··· Dataset excerpts
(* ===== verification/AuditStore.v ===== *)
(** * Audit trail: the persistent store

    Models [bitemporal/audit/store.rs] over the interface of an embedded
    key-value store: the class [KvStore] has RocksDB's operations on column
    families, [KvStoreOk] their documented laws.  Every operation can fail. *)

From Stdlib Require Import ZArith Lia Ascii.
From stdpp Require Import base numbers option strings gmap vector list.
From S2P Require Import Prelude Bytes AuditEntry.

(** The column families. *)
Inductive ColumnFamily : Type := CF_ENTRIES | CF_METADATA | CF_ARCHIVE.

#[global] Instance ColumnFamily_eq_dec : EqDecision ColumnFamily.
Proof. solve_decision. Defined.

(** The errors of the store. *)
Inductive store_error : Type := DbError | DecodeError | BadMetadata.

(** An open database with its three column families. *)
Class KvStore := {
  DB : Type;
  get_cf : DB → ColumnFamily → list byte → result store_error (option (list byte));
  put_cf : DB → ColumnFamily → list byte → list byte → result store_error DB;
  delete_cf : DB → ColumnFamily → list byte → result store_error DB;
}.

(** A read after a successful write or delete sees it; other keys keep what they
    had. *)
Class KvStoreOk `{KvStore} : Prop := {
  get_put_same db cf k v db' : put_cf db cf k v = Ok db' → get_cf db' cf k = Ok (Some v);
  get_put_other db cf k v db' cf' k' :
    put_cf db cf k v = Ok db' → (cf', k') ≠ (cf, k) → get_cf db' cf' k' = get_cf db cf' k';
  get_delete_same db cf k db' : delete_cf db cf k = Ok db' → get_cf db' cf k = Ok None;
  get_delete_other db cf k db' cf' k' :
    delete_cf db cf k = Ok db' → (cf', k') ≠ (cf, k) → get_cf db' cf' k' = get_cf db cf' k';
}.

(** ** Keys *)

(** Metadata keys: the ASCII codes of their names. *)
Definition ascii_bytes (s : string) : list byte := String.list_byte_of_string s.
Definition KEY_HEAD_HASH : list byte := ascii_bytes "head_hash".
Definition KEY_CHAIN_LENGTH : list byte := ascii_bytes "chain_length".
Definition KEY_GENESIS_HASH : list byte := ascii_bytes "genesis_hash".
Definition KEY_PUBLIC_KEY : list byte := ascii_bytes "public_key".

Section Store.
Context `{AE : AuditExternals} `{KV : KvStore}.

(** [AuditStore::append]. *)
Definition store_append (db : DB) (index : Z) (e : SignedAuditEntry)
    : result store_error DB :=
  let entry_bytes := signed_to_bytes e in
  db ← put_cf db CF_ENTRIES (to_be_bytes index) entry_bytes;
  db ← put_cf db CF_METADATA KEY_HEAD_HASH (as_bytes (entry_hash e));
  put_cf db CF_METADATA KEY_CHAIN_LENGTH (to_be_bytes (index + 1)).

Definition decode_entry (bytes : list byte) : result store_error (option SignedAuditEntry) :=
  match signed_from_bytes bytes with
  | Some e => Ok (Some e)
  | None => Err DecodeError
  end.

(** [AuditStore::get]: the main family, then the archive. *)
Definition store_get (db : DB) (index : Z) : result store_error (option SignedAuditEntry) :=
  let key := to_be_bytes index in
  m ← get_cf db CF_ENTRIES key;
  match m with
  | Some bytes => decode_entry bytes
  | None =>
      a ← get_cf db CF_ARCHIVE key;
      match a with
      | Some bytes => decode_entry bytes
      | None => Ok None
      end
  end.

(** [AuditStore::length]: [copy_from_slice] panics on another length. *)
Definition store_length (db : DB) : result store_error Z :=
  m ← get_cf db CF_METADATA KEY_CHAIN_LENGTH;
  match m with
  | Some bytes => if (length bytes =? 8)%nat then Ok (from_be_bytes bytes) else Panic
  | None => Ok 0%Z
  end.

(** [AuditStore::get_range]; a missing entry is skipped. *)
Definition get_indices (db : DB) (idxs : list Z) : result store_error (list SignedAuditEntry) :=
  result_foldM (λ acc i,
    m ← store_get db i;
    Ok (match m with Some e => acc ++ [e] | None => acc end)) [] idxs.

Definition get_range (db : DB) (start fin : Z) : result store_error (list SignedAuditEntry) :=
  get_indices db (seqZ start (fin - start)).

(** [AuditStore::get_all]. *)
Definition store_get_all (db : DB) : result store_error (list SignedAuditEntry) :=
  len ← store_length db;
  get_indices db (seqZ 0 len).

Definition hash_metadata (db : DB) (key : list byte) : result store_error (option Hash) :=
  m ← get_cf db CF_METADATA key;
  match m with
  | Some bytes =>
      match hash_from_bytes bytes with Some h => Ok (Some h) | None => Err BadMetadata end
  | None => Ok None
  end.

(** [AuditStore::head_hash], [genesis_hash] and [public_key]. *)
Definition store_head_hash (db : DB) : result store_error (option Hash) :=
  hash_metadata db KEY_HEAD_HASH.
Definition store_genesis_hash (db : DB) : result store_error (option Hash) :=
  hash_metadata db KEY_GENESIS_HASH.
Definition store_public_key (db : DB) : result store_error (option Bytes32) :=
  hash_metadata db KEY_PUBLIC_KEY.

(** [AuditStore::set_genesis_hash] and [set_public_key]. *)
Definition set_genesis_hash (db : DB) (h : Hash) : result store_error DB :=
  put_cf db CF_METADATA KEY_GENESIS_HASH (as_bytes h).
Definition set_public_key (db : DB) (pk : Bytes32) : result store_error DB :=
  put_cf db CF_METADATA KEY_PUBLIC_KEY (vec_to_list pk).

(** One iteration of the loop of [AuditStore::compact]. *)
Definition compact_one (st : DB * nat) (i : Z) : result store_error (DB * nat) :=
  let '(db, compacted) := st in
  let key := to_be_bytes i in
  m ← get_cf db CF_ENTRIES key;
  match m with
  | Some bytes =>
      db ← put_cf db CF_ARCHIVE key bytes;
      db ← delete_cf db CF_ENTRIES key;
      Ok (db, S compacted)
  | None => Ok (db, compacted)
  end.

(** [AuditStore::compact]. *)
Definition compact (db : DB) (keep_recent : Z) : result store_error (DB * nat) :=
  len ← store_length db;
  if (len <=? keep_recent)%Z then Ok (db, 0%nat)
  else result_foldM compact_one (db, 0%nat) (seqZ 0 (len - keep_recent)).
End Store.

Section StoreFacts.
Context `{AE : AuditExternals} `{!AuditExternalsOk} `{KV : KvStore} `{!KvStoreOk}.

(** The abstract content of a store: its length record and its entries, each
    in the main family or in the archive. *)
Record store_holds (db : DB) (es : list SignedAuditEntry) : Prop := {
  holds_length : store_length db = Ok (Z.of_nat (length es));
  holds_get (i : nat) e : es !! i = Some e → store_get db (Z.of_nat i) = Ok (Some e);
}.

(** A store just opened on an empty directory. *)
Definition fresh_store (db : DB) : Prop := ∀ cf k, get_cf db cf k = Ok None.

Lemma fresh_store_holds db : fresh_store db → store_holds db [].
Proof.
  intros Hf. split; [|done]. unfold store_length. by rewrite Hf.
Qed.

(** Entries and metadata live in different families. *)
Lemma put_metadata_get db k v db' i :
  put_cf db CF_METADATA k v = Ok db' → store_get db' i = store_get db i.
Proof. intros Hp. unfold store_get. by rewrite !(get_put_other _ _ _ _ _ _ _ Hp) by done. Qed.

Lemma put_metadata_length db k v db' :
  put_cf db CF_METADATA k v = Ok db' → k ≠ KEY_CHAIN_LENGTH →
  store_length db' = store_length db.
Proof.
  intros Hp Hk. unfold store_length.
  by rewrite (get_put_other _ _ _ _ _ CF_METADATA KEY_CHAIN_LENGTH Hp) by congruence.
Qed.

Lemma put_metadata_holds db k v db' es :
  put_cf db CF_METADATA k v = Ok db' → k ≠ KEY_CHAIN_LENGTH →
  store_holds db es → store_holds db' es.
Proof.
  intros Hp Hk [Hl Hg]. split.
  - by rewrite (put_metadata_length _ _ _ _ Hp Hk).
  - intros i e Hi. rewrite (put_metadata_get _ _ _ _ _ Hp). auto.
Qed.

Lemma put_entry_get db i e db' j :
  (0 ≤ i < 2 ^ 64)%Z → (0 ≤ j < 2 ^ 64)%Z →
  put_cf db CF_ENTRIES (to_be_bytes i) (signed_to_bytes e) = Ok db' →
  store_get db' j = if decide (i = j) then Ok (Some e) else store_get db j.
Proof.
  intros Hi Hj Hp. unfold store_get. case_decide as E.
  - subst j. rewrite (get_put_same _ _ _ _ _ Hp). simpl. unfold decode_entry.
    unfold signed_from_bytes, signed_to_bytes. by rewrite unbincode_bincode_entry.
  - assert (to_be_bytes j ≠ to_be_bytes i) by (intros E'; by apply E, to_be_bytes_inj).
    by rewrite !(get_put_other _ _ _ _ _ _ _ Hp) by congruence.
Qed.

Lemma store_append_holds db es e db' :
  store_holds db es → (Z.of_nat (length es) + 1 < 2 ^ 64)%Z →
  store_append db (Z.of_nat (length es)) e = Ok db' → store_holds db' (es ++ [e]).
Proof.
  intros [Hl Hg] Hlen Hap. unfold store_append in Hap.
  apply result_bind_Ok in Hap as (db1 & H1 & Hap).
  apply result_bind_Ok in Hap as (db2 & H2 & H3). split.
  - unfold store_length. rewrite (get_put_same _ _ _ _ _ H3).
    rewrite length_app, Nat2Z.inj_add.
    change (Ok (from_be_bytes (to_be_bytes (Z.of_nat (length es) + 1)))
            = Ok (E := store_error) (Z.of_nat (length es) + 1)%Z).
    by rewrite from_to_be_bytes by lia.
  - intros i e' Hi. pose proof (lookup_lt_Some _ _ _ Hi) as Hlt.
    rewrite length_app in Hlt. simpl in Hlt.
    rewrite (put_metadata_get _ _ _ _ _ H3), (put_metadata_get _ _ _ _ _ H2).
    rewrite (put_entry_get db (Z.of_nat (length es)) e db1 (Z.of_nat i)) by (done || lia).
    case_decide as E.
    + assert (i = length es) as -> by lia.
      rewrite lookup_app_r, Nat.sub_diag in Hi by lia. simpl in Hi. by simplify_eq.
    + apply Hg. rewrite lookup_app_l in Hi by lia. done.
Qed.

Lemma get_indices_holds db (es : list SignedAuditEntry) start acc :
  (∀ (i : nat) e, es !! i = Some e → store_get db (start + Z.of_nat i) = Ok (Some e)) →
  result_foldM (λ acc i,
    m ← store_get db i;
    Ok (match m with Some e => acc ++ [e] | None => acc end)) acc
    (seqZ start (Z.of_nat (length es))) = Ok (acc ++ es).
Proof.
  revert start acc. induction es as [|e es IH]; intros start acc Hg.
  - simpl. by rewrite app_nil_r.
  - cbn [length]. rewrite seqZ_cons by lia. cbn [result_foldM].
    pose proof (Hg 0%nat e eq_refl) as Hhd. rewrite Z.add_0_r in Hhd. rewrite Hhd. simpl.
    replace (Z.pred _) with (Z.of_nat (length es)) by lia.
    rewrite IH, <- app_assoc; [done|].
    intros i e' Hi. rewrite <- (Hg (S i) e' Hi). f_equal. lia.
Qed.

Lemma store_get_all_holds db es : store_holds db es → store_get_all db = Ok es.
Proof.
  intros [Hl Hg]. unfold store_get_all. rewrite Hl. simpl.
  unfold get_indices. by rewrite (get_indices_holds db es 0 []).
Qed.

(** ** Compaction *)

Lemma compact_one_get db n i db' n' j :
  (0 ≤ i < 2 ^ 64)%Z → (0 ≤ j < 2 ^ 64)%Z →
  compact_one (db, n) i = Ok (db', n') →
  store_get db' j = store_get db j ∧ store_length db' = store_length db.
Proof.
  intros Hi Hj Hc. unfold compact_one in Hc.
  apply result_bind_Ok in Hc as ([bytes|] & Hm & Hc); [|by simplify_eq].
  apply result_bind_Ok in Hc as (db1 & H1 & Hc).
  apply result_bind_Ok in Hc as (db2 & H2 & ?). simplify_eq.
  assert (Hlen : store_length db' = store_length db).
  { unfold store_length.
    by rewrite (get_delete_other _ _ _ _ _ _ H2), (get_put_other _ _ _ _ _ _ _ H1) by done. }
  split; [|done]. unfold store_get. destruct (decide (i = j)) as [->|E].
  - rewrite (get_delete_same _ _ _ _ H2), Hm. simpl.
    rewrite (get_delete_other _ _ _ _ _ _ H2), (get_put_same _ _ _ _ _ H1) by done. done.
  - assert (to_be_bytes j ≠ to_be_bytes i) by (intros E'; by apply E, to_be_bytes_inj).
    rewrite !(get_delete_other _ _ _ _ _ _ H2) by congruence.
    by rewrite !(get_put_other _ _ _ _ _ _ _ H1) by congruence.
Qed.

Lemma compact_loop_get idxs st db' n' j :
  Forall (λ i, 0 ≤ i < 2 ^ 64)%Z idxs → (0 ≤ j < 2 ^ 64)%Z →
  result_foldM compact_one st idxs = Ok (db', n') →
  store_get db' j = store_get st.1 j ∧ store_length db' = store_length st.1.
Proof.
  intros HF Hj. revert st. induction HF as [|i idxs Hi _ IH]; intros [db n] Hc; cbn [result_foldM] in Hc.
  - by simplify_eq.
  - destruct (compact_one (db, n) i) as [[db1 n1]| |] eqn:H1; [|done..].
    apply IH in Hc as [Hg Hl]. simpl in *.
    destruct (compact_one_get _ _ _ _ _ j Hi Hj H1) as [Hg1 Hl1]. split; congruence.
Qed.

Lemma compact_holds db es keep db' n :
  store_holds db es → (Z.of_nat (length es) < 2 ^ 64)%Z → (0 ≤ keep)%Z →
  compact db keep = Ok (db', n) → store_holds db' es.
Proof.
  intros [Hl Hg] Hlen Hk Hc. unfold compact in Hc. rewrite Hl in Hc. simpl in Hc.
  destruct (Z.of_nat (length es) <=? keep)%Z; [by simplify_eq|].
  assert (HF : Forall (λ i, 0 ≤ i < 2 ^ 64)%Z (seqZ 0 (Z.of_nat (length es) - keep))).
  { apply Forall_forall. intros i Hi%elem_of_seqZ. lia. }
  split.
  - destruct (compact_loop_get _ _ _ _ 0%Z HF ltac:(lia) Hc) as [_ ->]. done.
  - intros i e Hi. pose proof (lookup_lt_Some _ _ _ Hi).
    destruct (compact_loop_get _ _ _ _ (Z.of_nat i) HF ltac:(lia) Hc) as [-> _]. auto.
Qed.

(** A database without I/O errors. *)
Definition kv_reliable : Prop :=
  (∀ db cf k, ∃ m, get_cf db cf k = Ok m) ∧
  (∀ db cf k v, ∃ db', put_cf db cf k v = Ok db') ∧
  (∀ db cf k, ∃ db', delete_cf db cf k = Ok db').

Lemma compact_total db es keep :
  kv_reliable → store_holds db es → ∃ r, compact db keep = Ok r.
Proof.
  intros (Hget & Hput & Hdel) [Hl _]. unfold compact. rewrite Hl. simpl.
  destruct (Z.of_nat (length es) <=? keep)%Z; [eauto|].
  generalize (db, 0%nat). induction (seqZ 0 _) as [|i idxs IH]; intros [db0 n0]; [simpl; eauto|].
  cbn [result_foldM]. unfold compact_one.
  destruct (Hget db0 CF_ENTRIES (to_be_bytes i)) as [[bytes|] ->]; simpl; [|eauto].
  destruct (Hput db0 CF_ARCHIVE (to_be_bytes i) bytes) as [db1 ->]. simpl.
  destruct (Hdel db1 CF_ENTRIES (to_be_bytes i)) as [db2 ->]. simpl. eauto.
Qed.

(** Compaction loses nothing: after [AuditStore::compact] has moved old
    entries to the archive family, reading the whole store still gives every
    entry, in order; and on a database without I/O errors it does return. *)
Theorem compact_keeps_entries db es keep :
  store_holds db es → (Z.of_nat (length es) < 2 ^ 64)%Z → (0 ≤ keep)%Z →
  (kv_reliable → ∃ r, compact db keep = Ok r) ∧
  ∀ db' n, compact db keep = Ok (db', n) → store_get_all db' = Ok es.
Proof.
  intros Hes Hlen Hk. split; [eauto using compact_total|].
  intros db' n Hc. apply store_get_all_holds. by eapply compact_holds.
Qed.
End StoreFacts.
······
Of all the entries above, retype exactly the lines from the line with "intros Hp Hk. unfold store_length." to the line with "Lemma get_indices_holds db", both included, and no others.

  intros Hp Hk. unfold store_length.
  by rewrite (get_put_other _ _ _ _ _ CF_METADATA KEY_CHAIN_LENGTH Hp) by congruence.
Qed.

Lemma put_metadata_holds db k v db' es :
  put_cf db CF_METADATA k v = Ok db' → k ≠ KEY_CHAIN_LENGTH →
  store_holds db es → store_holds db' es.
Proof.
  intros Hp Hk [Hl Hg]. split.
  - by rewrite (put_metadata_length _ _ _ _ Hp Hk).
  - intros i e Hi. rewrite (put_metadata_get _ _ _ _ _ Hp). auto.
Qed.

Lemma put_entry_get db i e db' j :
  (0 ≤ i < 2 ^ 64)%Z → (0 ≤ j < 2 ^ 64)%Z →
  put_cf db CF_ENTRIES (to_be_bytes i) (signed_to_bytes e) = Ok db' →
  store_get db' j = if decide (i = j) then Ok (Some e) else store_get db j.
Proof.
  intros Hi Hj Hp. unfold store_get. case_decide as E.
  - subst j. rewrite (get_put_same _ _ _ _ _ Hp). simpl. unfold decode_entry.
    unfold signed_from_bytes, signed_to_bytes. by rewrite unbincode_bincode_entry.
  - assert (to_be_bytes j ≠ to_be_bytes i) by (intros E'; by apply E, to_be_bytes_inj).
    by rewrite !(get_put_other _ _ _ _ _ _ _ Hp) by congruence.
Qed.

Lemma store_append_holds db es e db' :
  store_holds db es → (Z.of_nat (length es) + 1 < 2 ^ 64)%Z →
  store_append db (Z.of_nat (length es)) e = Ok db' → store_holds db' (es ++ [e]).
Proof.
  intros [Hl Hg] Hlen Hap. unfold store_append in Hap.
  apply result_bind_Ok in Hap as (db1 & H1 & Hap).
  apply result_bind_Ok in Hap as (db2 & H2 & H3). split.
  - unfold store_length. rewrite (get_put_same _ _ _ _ _ H3).
    rewrite length_app, Nat2Z.inj_add.
    change (Ok (from_be_bytes (to_be_bytes (Z.of_nat (length es) + 1)))
            = Ok (E := store_error) (Z.of_nat (length es) + 1)%Z).
    by rewrite from_to_be_bytes by lia.
  - intros i e' Hi. pose proof (lookup_lt_Some _ _ _ Hi) as Hlt.
    rewrite length_app in Hlt. simpl in Hlt.
    rewrite (put_metadata_get _ _ _ _ _ H3), (put_metadata_get _ _ _ _ _ H2).
    rewrite (put_entry_get db (Z.of_nat (length es)) e db1 (Z.of_nat i)) by (done || lia).
    case_decide as E.
    + assert (i = length es) as -> by lia.
      rewrite lookup_app_r, Nat.sub_diag in Hi by lia. simpl in Hi. by simplify_eq.
    + apply Hg. rewrite lookup_app_l in Hi by lia. done.
Qed.

Lemma get_indices_holds db (es : list SignedAuditEntry) start acc :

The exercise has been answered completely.